You kind of have to feel sorry for the British film industry. Even the most desolate American films are set in places that look glamorous compared to even our greatest terrestrial holiday locations. Still, directors like Terence Davies make this a strength.


In Distant Voices and Still Lives, combined into one film in this remastered re-release, Davies draws on his youth growing up in Liverpool in the 40s and 50s; offering up a grim vision of a harsh time. We witness the ups and downs of a simple working class family as they live through the war and beyond. The only refuge available to them is song.


Paul Farley, the BFI's official 'biographer' for the film, notes that music takes up over half of it. Not in the background, but in lingering sing-a-longs the extended family indulge themselves in down the pub. In fact, all the characters throughout the film seem to be constantly belting out the era's greatest pop hits.

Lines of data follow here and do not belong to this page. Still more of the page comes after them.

(** The text of a value is unique, so it is what the encoder writes. *)
Lemma base64_of_encode v t : base64_of v t → t = Base64Encode v.
Proof.
  intros (l1 & p1 & Hr1 & Ht1 & Hp1 & E1).
  destruct (Base64Encode_bits v) as (l2 & p2 & Hr2 & Ht2 & Hp2 & E2).
  pose proof (f_equal (λ l, Z.of_nat (length l)) E1) as L1.
  pose proof (f_equal (λ l, Z.of_nat (length l)) E2) as L2. cbn beta in L1, L2.
  rewrite length_app, Nat2Z.inj_add, length_replicate, (bits_bind_length 8 b2z) in L1, L2 by lia.
  rewrite (bits_bind_length 6 id) in L1, L2 by lia.
  rewrite Ht1, Ht2. f_equal. assert (p1 = p2) as -> by lia.
  apply sextets_inj; [done..|lia|congruence].
Qed.

Lemma Base64Decode_of v t k : base64_of v t → Base64Decode (t ++ replicate k "="%byte) = Some v.
Proof. intros ->%base64_of_encode. apply Base64Decode_padded. Qed.

(** ** Percent-decoding: lemmas *)

Definition hex_char (n : Z) : byte := znth n (bs "0123456789ABCDEF").

(** The encoder of the gRPC specification: every byte that is not [safe] becomes
    [%XX]. *)
Fixpoint percent_encode (safe : byte → bool) (s : bytes) : bytes :=
  match s with
  | [] => []
  | c :: rest =>
      if safe c then c :: percent_encode safe rest
      else "%"%byte :: hex_char (b2z c / 16) :: hex_char (b2z c mod 16) :: percent_encode safe rest
  end.

Lemma hex_digit_char n : 0 <= n < 16 → HexDigit (hex_char n) = n.
Proof.
  intros Hn.
  assert (H : forallb (λ n, HexDigit (hex_char n) =? n) (seqZ 0 16) = true) by (vm_compute; done).
  rewrite forallb_forall in H. apply Z.eqb_eq, H, list_elem_of_In, elem_of_seqZ. lia.
Qed.

Lemma PercentDecode_plain c rest : c ≠ "%"%byte → PercentDecode (c :: rest) = c :: PercentDecode rest.
Proof.
  intros Hc. cbn [PercentDecode]. destruct rest as [|h [|l rest']]; try done.
  by rewrite bool_decide_eq_false_2.
Qed.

The songs seem to signify the character's dreams. They sing of torrid affairs and bitter vengeance, things they deny themselves of in reality. The songs are their only window into a glamorous, happy life they can only imagine. The women even sing a ditty about a black woman who murders her husband to punctuate their complaints about their marriage.


Tellingly, music only accompanies the singing at the film's beginning and end. Initially to punctuate the absence of characters to sing, and later to show pubescent technology beginning to bring the glamour into the characters homes as they enter the 60s. Likewise, sequences of radio are incorporated into moments when members of the family seem inspired or briefly happy.


Still, this isn't the focus of the piece. The purpose here is an examination of memory. The film doesn't follow the course of a plot, even going beyond the more recent trend for films with complex non-sequential narratives. Scenes aren't just out of order; entire sequences are missed out. Some contradict what we learn in others and some important events are only hinted at in abstract shots with open interpretations.


What unfolds on the screen is less a film's structure and more a document of what the central characters would remember. Hence, many scenes seem inconsequential to the plot, whereas in others events occur with no explanation. Characters burst into tears during what should be the happiest moments of the film, leaving us to only guess at their motives. Happy endings follow on from tragedies that will actually occur after the positive scenes, undermining joyous moments, whilst ensuring tear-jerking consequences never linger. This isn't so much a film as life-on-screen.


The effect illustrates all that is best about anti-Hollywood cinema. Nothing is shown to you in this film. No quarter is given to those who may miss plot points while munching popcorn. Anything you take away comes from the abstract impressions you get.


Never more so than in the case of the film's impetus and the family's patriarch, Tommy, played by the legendary Pete Postlethwaite. His performance and character are the highlight of the film. Distant Voices mainly chronicles his death, but juxtaposes this with his daughter Eileen's later marriage. The marriage seems to be the less pleasant event, with flashbacks illustrating why not all the family had reason to grieve their father. We witness him both beating his daughter with a broom and tenderly saying goodnight to his kids on Christmas Eve. Whether he is misunderstood loving father, or abusive bully, or both, is up to the audience.


If any message is present at all, it is the tyranny that wives and children were under in an age when a man's home was his castle. This is the main illustration of the sequel segment: Still Lives. This picks up where the first part ends, showing how, despite their hopes and dreams, the female characters replace their father with equally-domineering tyrants. They endure behaviour that would see a man arrested, even ten years later, as if they have no choice.


Yet, without Tommy's spectre hanging over their heads, the film flounders. Postlethwaite is a hard act to follow, and the film suffers whenever he is off-screen, but not merely because of his talent. Davies may keep us guessing about events until he reveals them, but he tips his hand too soon. Distant Lives is barely half done before Tommy has played most of his part in the proceedings, and the rest of it and its sequel could almost be extraneous. Being the villain of the piece, the film feels like a super-hero picture where our protagonist defeats his nemesis in the first fifteen minutes.


Still this fits in with the 'real-life' aesthetic and doesn't really ruin anything. The film still holds up as a uniquely British classic and remains historically illustrative. If you haven't seen it, there are far less interesting ways to spend an hour and a half. If you have, I guarantee there's something to get out of a second view.